§ Problem:
Your output should be the lines of the entries below, exactly, from the first one through the line that holds "Module Int.".

Saved entries:
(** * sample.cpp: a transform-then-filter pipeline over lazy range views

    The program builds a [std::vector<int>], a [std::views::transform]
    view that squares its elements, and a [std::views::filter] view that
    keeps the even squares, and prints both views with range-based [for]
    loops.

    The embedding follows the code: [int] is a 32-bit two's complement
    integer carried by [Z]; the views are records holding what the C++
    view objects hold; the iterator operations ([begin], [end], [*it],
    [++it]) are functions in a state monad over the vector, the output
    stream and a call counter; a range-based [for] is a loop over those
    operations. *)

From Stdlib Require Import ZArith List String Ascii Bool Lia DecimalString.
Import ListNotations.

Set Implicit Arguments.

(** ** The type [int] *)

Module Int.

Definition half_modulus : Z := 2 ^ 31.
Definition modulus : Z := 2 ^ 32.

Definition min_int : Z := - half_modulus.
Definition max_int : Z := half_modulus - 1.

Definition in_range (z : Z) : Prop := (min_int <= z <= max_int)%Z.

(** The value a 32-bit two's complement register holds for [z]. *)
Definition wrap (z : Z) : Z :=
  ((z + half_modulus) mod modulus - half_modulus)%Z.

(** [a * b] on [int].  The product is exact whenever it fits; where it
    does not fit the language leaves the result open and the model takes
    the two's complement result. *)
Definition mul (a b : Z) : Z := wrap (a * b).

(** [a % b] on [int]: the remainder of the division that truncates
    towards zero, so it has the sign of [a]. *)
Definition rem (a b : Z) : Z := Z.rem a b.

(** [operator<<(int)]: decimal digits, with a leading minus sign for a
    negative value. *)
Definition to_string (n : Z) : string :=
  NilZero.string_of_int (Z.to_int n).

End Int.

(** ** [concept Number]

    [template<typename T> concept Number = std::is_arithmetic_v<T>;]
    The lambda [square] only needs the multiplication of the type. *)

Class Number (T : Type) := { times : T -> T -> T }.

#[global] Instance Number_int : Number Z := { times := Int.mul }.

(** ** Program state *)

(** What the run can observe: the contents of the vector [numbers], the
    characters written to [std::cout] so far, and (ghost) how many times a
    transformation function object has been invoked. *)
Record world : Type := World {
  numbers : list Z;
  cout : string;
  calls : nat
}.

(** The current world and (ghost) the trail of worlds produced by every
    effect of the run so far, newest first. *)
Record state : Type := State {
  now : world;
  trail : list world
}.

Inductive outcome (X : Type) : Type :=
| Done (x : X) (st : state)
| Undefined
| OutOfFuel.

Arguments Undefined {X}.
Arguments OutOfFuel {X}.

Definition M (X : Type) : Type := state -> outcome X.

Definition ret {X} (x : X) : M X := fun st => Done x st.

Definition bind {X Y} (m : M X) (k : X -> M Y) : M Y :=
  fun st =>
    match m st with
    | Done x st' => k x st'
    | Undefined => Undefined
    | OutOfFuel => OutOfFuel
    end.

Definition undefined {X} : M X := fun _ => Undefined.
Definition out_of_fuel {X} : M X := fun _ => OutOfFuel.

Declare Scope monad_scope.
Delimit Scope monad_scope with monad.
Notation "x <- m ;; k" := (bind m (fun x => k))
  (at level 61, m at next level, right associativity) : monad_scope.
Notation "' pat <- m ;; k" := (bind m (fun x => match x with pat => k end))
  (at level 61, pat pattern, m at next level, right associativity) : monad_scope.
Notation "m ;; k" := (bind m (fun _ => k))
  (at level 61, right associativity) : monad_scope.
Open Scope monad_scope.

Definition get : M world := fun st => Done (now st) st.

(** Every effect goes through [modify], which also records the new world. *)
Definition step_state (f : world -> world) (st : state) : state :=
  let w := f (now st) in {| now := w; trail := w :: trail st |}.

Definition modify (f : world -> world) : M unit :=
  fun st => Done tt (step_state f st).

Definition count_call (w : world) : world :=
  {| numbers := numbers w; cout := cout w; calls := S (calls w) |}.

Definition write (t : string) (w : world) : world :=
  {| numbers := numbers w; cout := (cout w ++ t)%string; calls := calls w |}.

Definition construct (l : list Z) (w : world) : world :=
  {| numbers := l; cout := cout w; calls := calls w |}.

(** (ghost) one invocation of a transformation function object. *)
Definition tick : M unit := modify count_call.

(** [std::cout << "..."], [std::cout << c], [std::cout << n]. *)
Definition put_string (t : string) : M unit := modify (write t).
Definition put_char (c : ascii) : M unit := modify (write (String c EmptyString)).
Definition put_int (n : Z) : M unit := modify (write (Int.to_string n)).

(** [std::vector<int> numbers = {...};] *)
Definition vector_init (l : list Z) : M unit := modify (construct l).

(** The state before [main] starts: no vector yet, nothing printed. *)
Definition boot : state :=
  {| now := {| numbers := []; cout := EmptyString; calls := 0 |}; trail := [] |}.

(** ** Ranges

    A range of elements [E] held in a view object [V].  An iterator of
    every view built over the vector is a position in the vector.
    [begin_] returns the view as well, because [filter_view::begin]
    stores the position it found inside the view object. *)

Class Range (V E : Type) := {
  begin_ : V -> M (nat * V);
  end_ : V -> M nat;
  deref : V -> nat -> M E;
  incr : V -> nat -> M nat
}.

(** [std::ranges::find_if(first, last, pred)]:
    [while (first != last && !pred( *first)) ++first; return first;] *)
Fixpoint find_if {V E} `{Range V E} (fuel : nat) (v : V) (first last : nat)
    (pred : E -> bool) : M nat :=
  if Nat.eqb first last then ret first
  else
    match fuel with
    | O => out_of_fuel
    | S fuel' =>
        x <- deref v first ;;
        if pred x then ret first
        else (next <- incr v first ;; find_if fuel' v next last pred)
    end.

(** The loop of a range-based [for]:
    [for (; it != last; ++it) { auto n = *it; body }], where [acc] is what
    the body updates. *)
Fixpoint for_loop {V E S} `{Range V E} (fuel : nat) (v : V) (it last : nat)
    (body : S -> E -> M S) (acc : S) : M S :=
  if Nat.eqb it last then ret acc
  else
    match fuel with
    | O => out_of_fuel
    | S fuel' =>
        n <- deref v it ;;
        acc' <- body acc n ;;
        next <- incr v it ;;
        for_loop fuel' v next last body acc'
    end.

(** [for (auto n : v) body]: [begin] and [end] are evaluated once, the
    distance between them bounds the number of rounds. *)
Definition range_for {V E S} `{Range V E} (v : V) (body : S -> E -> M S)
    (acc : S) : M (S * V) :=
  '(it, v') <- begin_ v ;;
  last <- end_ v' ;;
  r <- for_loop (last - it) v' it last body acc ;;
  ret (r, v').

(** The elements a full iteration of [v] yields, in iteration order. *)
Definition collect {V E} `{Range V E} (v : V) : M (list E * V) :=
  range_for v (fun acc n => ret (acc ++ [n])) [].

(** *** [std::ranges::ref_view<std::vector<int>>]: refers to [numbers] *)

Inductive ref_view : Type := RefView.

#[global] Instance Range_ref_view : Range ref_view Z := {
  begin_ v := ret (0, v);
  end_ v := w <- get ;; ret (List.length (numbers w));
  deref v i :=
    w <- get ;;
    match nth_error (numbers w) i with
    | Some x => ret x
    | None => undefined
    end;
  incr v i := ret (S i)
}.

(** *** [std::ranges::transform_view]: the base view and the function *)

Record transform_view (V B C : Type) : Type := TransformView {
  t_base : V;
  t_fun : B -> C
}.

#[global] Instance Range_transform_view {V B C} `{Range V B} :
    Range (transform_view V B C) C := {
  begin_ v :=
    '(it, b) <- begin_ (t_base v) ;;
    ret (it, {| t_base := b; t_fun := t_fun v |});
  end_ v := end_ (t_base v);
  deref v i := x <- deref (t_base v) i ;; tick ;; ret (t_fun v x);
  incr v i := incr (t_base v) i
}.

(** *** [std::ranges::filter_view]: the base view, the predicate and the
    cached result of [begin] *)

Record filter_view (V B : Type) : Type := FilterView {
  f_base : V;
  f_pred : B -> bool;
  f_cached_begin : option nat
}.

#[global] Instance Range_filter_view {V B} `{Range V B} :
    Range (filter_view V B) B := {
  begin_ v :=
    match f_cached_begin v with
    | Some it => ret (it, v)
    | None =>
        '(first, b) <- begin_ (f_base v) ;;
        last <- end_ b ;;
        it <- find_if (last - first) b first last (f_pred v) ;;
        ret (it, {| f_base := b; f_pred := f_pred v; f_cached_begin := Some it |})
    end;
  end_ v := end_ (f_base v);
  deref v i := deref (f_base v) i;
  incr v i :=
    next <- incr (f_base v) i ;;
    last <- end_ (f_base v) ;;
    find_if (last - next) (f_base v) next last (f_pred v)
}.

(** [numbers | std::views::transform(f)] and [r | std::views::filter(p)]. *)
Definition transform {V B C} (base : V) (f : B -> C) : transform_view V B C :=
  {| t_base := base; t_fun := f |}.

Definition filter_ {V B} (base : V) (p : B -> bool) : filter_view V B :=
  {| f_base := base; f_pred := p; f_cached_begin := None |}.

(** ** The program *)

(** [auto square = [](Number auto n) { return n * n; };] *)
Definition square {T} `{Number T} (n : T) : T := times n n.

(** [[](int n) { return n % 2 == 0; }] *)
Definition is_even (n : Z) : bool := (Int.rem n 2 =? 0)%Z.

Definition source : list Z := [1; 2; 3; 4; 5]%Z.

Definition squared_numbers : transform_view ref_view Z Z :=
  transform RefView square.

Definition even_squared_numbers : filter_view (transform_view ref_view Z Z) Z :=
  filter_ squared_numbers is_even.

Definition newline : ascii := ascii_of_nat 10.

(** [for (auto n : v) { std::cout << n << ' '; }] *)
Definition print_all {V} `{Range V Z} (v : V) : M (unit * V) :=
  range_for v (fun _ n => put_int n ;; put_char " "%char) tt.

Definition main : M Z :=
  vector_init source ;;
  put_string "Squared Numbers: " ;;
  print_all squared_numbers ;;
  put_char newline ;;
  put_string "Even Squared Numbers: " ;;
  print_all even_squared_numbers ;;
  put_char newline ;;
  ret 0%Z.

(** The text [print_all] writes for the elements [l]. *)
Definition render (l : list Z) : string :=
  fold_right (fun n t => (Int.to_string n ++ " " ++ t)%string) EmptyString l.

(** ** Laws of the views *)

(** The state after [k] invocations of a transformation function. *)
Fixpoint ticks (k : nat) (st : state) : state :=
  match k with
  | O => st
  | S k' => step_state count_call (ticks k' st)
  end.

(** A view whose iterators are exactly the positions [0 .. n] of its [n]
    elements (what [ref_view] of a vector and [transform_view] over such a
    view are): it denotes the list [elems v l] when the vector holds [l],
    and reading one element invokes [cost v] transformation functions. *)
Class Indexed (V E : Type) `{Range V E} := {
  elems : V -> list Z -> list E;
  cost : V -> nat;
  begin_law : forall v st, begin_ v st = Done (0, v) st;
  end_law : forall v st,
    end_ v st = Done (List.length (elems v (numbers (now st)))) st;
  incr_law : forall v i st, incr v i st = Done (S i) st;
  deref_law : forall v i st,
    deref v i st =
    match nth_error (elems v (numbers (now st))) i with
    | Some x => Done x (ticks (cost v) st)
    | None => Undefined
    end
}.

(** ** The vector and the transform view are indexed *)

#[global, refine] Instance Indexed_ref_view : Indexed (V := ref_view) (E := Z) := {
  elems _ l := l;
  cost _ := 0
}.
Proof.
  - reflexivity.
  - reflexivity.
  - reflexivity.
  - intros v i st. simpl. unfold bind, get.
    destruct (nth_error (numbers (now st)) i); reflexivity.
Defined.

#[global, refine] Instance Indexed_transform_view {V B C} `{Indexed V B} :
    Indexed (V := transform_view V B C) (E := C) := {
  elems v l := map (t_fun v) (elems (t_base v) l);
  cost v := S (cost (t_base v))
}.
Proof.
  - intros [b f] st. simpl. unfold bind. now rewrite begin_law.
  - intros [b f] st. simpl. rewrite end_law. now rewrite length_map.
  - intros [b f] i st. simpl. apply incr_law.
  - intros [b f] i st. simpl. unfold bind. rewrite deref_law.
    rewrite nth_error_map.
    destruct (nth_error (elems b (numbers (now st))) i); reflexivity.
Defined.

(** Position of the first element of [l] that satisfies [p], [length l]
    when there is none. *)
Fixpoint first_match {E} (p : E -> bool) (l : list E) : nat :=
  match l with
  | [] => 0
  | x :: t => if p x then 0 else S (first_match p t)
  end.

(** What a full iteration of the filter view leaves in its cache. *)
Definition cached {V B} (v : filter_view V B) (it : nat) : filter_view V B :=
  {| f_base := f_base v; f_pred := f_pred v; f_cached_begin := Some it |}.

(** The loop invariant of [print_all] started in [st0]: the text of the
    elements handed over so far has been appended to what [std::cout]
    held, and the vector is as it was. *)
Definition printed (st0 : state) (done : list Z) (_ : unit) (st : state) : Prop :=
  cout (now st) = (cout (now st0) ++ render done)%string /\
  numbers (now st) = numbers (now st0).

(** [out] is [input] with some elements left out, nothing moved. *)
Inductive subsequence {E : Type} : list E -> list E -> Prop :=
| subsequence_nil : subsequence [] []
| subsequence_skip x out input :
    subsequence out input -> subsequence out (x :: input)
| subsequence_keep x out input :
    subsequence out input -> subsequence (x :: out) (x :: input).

§ Task solution:
(** * sample.cpp: a transform-then-filter pipeline over lazy range views

    The program builds a [std::vector<int>], a [std::views::transform]
    view that squares its elements, and a [std::views::filter] view that
    keeps the even squares, and prints both views with range-based [for]
    loops.

    The embedding follows the code: [int] is a 32-bit two's complement
    integer carried by [Z]; the views are records holding what the C++
    view objects hold; the iterator operations ([begin], [end], [*it],
    [++it]) are functions in a state monad over the vector, the output
    stream and a call counter; a range-based [for] is a loop over those
    operations. *)

From Stdlib Require Import ZArith List String Ascii Bool Lia DecimalString.
Import ListNotations.

Set Implicit Arguments.

(** ** The type [int] *)

Module Int.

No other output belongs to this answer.